Over several years, we did a series of educational conferences on ethics for journalists. The programs attracted some of the leading figures in American news organizations as students, teachers, speakers and panelists. A few of them were Richard Harwood of The Washington Post; former National News Council President Norman Isaacs; Jeff Greefield, then of ABC News; William Henry III of TIME: Bud Benjamin of CBS News: and David Lawrence, president of the American Society of Newspaper Editors. Jesse Mann, an ethicist and philosophy professor at Georgetown University, often led the participants through thinking about moral reasoning and newsgathering. At one of our sessions, Dave Lawrence, when he was publisher of The Detroit Free Press, confessed that he hadn’t fully connected the obligation to be accurate with ethics until he was the subject of a front page profile in a national newspaper. Lawrence said that the reporter made mistakes of fact that got past the copy desk and the editors. By being on the receiving end of the news process, he said, he acquired a greater understanding of why so many readers, listeners and viewers question the reliability of what they read, see and hear in the news.
All of that came to mind when I read DevraDoWrite‘s latest installment. It had to do with her hometown newspaper’s short profile of her husband, John Levy. Devra had a David Lawrence experience. Here’s some of what she wrote:
What could have been a lovely feature story in Friday’s Pasadena Star News was, sadly, full of factual errors, and worse, it was woefully short on substance. Errors included my age — I am 50 years old, 44 years younger than John, not 55 years younger than John which would make me 39 (and no, I don’t wish it were so); and we won’t even mention that there is no jazz musician I know of named Jim Hail. Okay those are two errors that are personal to me and I’m feeling snarky, but there are many other errors and a few misquotes as well. Whether due to shoddy/sloppy journalism practices or lack of experience I can’t say for a fact, but I do have an opinion.
Even though the reporter did request (and receive) a free copy of Men, Women and Girl Singers, John’s life story written entirely by yours truly (as John himself told her), I guess she didn’t have time to read it or any of the materials on the web site. However, she did interview John for two hours, consulted twice at length with his publicist, even called me with questions, and there is so much she could have written about.

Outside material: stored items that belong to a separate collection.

(** What holds of a ledger that started from a genesis block. *)
Lemma genesis_run_invariant (now : string) (spent0 : gset string) (file : ChainFile)
    (bc : Blockchain) :
  reaches (init_genesis now spent0 file) bc ->
  grown_from_genesis bc /\
  NoDup (recorded_tokens bc) /\
  spent_tokens bc = spent0 ∪ list_to_set (recorded_tokens bc) /\
  (forall t, t ∈ recorded_tokens bc -> t ∉ spent0) /\
  Forall (fun v => candidate v ∈ CANDIDATES) (vote_records bc) /\
  (List.length (vote_records bc) + 1 = List.length (chain bc))%nat.
Proof.
  intros Hreach.
  induction Hreach as [|bc fuel th c sig t1 t2 bc' r _ IH Hcast].
  - unfold grown_from_genesis, recorded_tokens, vote_records, init_genesis, save.
    cbn [chain spent_tokens skipn flat_map map].
    repeat apply conj.
    + intros i b Hb. apply list_lookup_singleton_Some in Hb as [-> <-]. reflexivity.
    + eexists. repeat apply conj; reflexivity.
    + intros i b Hi Hb. apply list_lookup_singleton_Some in Hb as [-> _]. lia.
    + constructor.
    + cbn [list_to_set]. now rewrite (right_id_L ∅ (∪)).
    + intros t Ht. inversion Ht.
    + constructor.
    + reflexivity.
  - destruct IH as ((Hidx & (g & Hg & Hgv & Hgp) & Hblocks) & Hnodup & Hspent & Hfresh0 & Hall & Hlen).
    destruct (cast_vote_cases _ _ _ _ _ _ _ _ _ Hcast)
      as [(err & -> & ->)|[(_ & Hempty & _)|(tip & b & -> & Htip & Hc & Hth & -> & Hp & Hh & Hi & Hv & Hprev)]].
    + unfold grown_from_genesis. repeat apply conj; try assumption.
      exists g. repeat apply conj; assumption.
    + rewrite Hempty in Hg. discriminate.
    + assert (Hne : chain bc <> []) by (eapply last_nonempty; eassumption).
      assert (Hrec : vote_records
                (save (mkBlockchain (chain bc ++ [b]) [] (spent_tokens bc ∪ {[th]})
                         (chain_file bc)))
              = vote_records bc ++ [mkVote th c t1 sig]).
      { unfold vote_records, save. cbn [chain]. rewrite records_snoc by exact Hne.
        now rewrite Hv. }
      unfold grown_from_genesis, recorded_tokens. rewrite Hrec.
      unfold save. cbn [chain spent_tokens].
      rewrite map_app. cbn [map token_hash].
      assert (Hnew : th ∉ recorded_tokens bc).
      { intros Hin. apply Hth. rewrite Hspent.
        apply elem_of_union_r, elem_of_list_to_set. exact Hin. }
      repeat apply conj.
      * intros i b0 Hb0. apply lookup_app_Some in Hb0 as [Hb0|[Hge Hb0]].
        -- now apply Hidx.
        -- apply list_lookup_singleton_Some in Hb0 as [Hz <-].
           rewrite Hi. f_equal. lia.
      * exists g. repeat apply conj; try assumption.
        now apply lookup_app_l_Some.
      * intros i b0 Hi1 Hb0. apply lookup_app_Some in Hb0 as [Hb0|[Hge Hb0]].
        -- now apply (Hblocks i).
        -- apply list_lookup_singleton_Some in Hb0 as [Hz <-].
           split; [exact Hp|]. eexists. split; [exact Hv|exact Hc].
      * apply NoDup_app. repeat apply conj.
        -- exact Hnodup.
        -- intros x Hx Hx'. apply list_elem_of_singleton in Hx'. subst x. now apply Hnew.
        -- apply NoDup_singleton.
      * rewrite Hspent, list_to_set_app_L. cbn [list_to_set].
        rewrite (right_id_L ∅ (∪)), (assoc_L (∪)). reflexivity.
      * intros t Ht. apply elem_of_app in Ht as [Ht|Ht]; [now apply Hfresh0|].
        apply list_elem_of_singleton in Ht. subst t.
        intros Hin. apply Hth. rewrite Hspent. apply elem_of_union_l. exact Hin.
      * apply Forall_app. split; [exact Hall|]. constructor; [exact Hc|constructor].
      * rewrite !List.length_app. cbn [List.length]. lia.
Qed.

End GenesisRun.

Section LedgerExtras.
Import Ledger LedgerSpec LedgerRuns.

Lemma ledger1_reached : reaches Examples.ledger0 Examples.ledger1.
Proof.
  refine (reaches_cast _ Examples.ledger0 2 "t1" "Candidate A" "s"
            Examples.vote_time Examples.block_time Examples.ledger1 _
            (reaches_start _) _).
  vm_compute. reflexivity.
Qed.

Lemma foreign_votes_none (records : list Vote) :
  Forall (fun v => candidate v ∈ CANDIDATES) records -> foreign_votes records = 0.
Proof.
  intros Hall. unfold foreign_votes.
  induction Hall as [|v records Hv _ IH]; [reflexivity|].
  cbn [List.filter]. rewrite (bool_decide_eq_true_2 _ Hv). exact IH.
Qed.

Lemma tallies_after_vote (records : list Vote) (v : Vote) (c : string) :
  votes_for c (records ++ [v]) =
  votes_for c records + (if String.eqb (candidate v) c then 1 else 0).
Proof.
  rewrite votes_for_app, votes_for_cons. change (votes_for c []) with 0.
  destruct (String.eqb (candidate v) c); lia.
Qed.

End LedgerExtras.

(** X15.  A ledger opened on anything but a document with an empty chain
    stays well formed through every call of [cast_vote]: the chain is never
    empty, [verify_chain] reports it valid, no vote stays pending, the chain
    file holds what [get_chain] and the spent-set hold in memory, and no
    call raises the [IndexError] of [self.chain[-1]]. *)
Theorem ledger_stays_settled
    (file : Ledger.ChainFile) (now : string) (bc : Ledger.Blockchain) :
  (forall spent, file <> Ledger.FileDoc [] spent) ->
  LedgerRuns.reaches (Ledger.load_or_init file now) bc ->
  Ledger.chain bc <> [] /\
  Ledger.valid (Ledger.verify_chain bc) = true /\
  Ledger.pending_votes bc = [] /\
  Ledger.chain_file bc = Ledger.FileDoc (Ledger.get_chain bc) (Ledger.spent_tokens bc) /\
  (forall fuel token_hash candidate signature_hex t_vote t_block bc' result,
     Ledger.cast_vote fuel token_hash candidate signature_hex t_vote t_block bc
       = Some (bc', result) ->
     result <> Ledger.RaisedIndexError).
Proof.
  intros Hfile Hreach.
  pose proof (reaches_settled _ _ (load_or_init_settled file now Hfile) Hreach) as Hs.
  pose proof Hs as (Hne & Hvalid & Hpend & Hdisk).
  repeat apply conj; try assumption.
  intros fuel th c sig t1 t2 bc' r Hcast.
  exact (proj2 (cast_vote_settled _ _ _ _ _ _ _ _ _ Hs Hcast)).
Qed.

Lemma ledger_stays_settled_witness :
  Ledger.chain Examples.ledger1 <> [] /\
  Ledger.valid (Ledger.verify_chain Examples.ledger1) = true /\
  Ledger.pending_votes Examples.ledger1 = [] /\
  Ledger.chain_file Examples.ledger1
    = Ledger.FileDoc (Ledger.get_chain Examples.ledger1)
        (Ledger.spent_tokens Examples.ledger1) /\
  (forall fuel token_hash candidate signature_hex t_vote t_block bc' result,
     Ledger.cast_vote fuel token_hash candidate signature_hex t_vote t_block
       Examples.ledger1 = Some (bc', result) ->
     result <> Ledger.RaisedIndexError).
Proof.
  apply (ledger_stays_settled Ledger.FileAbsent Examples.genesis_time Examples.ledger1).
  - discriminate.
  - exact ledger1_reached.
Defined.

(** X16.  What [_save] writes is what [_load_or_init] reads: a process
    restarted on the chain file of such a ledger, at any later time, holds
    the same chain and the same spent-set and creates no new genesis
    block. *)
Theorem ledger_restart_roundtrip
    (file : Ledger.ChainFile) (now now' : string) (bc : Ledger.Blockchain) :
  (forall spent, file <> Ledger.FileDoc [] spent) ->
  LedgerRuns.reaches (Ledger.load_or_init file now) bc ->
  Ledger.load_or_init (Ledger.chain_file bc) now' = bc.
Proof.
  intros Hfile Hreach. apply settled_reload.
  exact (reaches_settled _ _ (load_or_init_settled file now Hfile) Hreach).
Qed.

Lemma ledger_restart_roundtrip_witness :
  Ledger.load_or_init (Ledger.chain_file Examples.ledger1) Examples.block_time'
  = Examples.ledger1.
Proof.
  apply (ledger_restart_roundtrip Ledger.FileAbsent Examples.genesis_time
           Examples.block_time' Examples.ledger1).
  - discriminate.
  - exact ledger1_reached.
Defined.

(** X17.  A ledger that started from a fresh genesis block keeps the shape
    [cast_vote] gives it: block [i] carries index [i], block 0 is the
    genesis block with no votes and the all-zero previous hash, and every
    later block is mined and holds exactly one vote, for a listed
    candidate. *)
Theorem genesis_ledger_shape
    (now : string) (spent0 : gset string) (file : Ledger.ChainFile)
    (bc : Ledger.Blockchain) :
  LedgerRuns.reaches (Ledger.init_genesis now spent0 file) bc ->
  LedgerRuns.grown_from_genesis bc.
Proof.
  intros Hreach. exact (proj1 (genesis_run_invariant now spent0 file bc Hreach)).
Qed.

Lemma genesis_ledger_shape_witness : LedgerRuns.grown_from_genesis Examples.ledger1.
Proof.
  apply (genesis_ledger_shape Examples.genesis_time ∅ Ledger.FileAbsent Examples.ledger1).
  exact ledger1_reached.
Defined.

(** X18.  In a ledger that started from a fresh genesis block no token hash
    is recorded twice, a token is spent exactly when it was in the initial
    spent-set or is recorded on the chain, and no recorded token comes from
    the initial spent-set. *)
Theorem nullifiers_unique
    (now : string) (spent0 : gset string) (file : Ledger.ChainFile)
    (bc : Ledger.Blockchain) :
  LedgerRuns.reaches (Ledger.init_genesis now spent0 file) bc ->
  NoDup (LedgerRuns.recorded_tokens bc) /\
  (forall t, Ledger.is_token_spent t bc = true <->
             t ∈ spent0 \/ t ∈ LedgerRuns.recorded_tokens bc) /\
  (forall t, t ∈ LedgerRuns.recorded_tokens bc -> t ∉ spent0).
Proof.
  intros Hreach.
  destruct (genesis_run_invariant now spent0 file bc Hreach)
    as (_ & Hnodup & Hspent & Hfresh & _).
  repeat apply conj; try assumption.
  intros t. unfold Ledger.is_token_spent.
  rewrite bool_decide_eq_true, Hspent, elem_of_union, elem_of_list_to_set.
  reflexivity.
Qed.

Lemma nullifiers_unique_witness :
  NoDup (LedgerRuns.recorded_tokens Examples.ledger1) /\
  (forall t, Ledger.is_token_spent t Examples.ledger1 = true <->
             t ∈ (∅ : gset string) \/ t ∈ LedgerRuns.recorded_tokens Examples.ledger1) /\
  (forall t, t ∈ LedgerRuns.recorded_tokens Examples.ledger1 -> t ∉ (∅ : gset string)).
Proof.
  apply (nullifiers_unique Examples.genesis_time ∅ Ledger.FileAbsent Examples.ledger1).
  exact ledger1_reached.
Defined.

(** X19.  For a ledger that started from a fresh genesis block the numbers
    of [get_stats] and [get_tallies] agree: [total_votes] is
    [block_count - 1], the tallies add up to [total_votes], and
    [spent_tokens] is the size of the initial spent-set plus
    [total_votes]. *)
Theorem genesis_ledger_stats
    (now : string) (spent0 : gset string) (file : Ledger.ChainFile)
    (bc : Ledger.Blockchain) :
  LedgerRuns.reaches (Ledger.init_genesis now spent0 file) bc ->
  Ledger.total_votes (Ledger.get_stats bc) = Ledger.block_count (Ledger.get_stats bc) - 1 /\
  LedgerSpec.tallies_sum (Ledger.get_tallies bc) = Ledger.total_votes (Ledger.get_stats bc) /\
  Ledger.stats_spent_tokens (Ledger.get_stats bc)
    = Z.of_nat (size spent0) + Ledger.total_votes (Ledger.get_stats bc).
Proof.
  intros Hreach.
  destruct (genesis_run_invariant now spent0 file bc Hreach)
    as (_ & Hnodup & Hspent & Hfresh & Hall & Hlen).
  assert (Htotal : Ledger.total_votes (Ledger.get_stats bc)
                   = Z.of_nat (List.length (LedgerSpec.vote_records bc))).
  { unfold Ledger.get_stats. cbn [Ledger.total_votes].
    rewrite total_votes_length. unfold LedgerSpec.vote_records. lia. }
  rewrite Htotal. unfold Ledger.get_stats.
  cbn [Ledger.block_count Ledger.stats_spent_tokens].
  repeat apply conj.
  - lia.
  - rewrite tallies_sum_get_tallies, (records_partition (LedgerSpec.vote_records bc)).
    rewrite (foreign_votes_none _ Hall). lia.
  - rewrite Hspent, size_union.
    + rewrite size_list_to_set by exact Hnodup.
      unfold LedgerRuns.recorded_tokens. rewrite length_map. lia.
    + intros t Ht0 Ht. apply elem_of_list_to_set in Ht. exact (Hfresh t Ht Ht0).
Qed.

Lemma genesis_ledger_stats_witness :
  Ledger.total_votes (Ledger.get_stats Examples.ledger1)
    = Ledger.block_count (Ledger.get_stats Examples.ledger1) - 1 /\
  LedgerSpec.tallies_sum (Ledger.get_tallies Examples.ledger1)
    = Ledger.total_votes (Ledger.get_stats Examples.ledger1) /\
  Ledger.stats_spent_tokens (Ledger.get_stats Examples.ledger1)
    = Z.of_nat (size (∅ : gset string))
      + Ledger.total_votes (Ledger.get_stats Examples.ledger1).
Proof.
  apply (genesis_ledger_stats Examples.genesis_time ∅ Ledger.FileAbsent Examples.ledger1).
  exact ledger1_reached.
Defined.

Section Mining.
Import Ledger LedgerSpec.

Lemma at_nonce_step (b : Block) (x : Z) :
  at_nonce (mkBlock (index b) (timestamp b) (votes b) (previous_hash b) (nonce b + 1)
              (compute_hash_of (index b) (timestamp b) (votes b) (previous_hash b)
                 (nonce b + 1))) x
  = at_nonce b x.
Proof. reflexivity. Qed.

To read all of Devra’s piece, go here.
It is almost instinctual among news consumers to conclude that when errors are made in print, radio and television news, they stem from political or ideological bias. I have found in working for decades in all three media—and now in this strange new digital one—that a large majority of working journalists want to get it right and want to be fair. (The question of ethical instincts among bloggers, most of whom are not journalists, is a subject for another occasion. Maybe, someday.) An overwhelming fact of life in the daily journalism business is that in a tighter, faster, news cycle with newsroom budgets being slashed by corporate ownerships that no longer regard news as a responsibility and a privilege but as a budgetary burden, with fewer reporters and editors cranking out more news, there will be more mistakes. That excuses nothing. The professional obligation to be informed, fair and accurate is a constant.
In the preface to Journalism Ethics: Why Change? I wrote:
Consciously or not, journalists practice ethics every day of their working lives. How much time to devote to a story, whether to include a name, whether to disclose a source, what to show on the screen: these are value judgments and involve ethical decisions as surely as massive arguments over fairness, balance and maintenance of the watchdog function of the press made possible by the First Amendment to the Constitution.
To many journalists, talking about matters of fairness and ethics is akin to inviting censorshop. But unless they make conscious efforts to view those decisions in an ethical framework, journalists will not fully understand their professional obligations and opportunities.
Twenty years later, I would add that the new owners of news organizations, many of them from industries with no connection to journalism traditions, must somehow come to understand that their new corporate assets carry an obligation to more than their stockholders. They have become gatekeepers of the free flow of information upon which the democracy depends. We will all be affected by how—and whether—they accommodate the pressures of the market to that responsbility.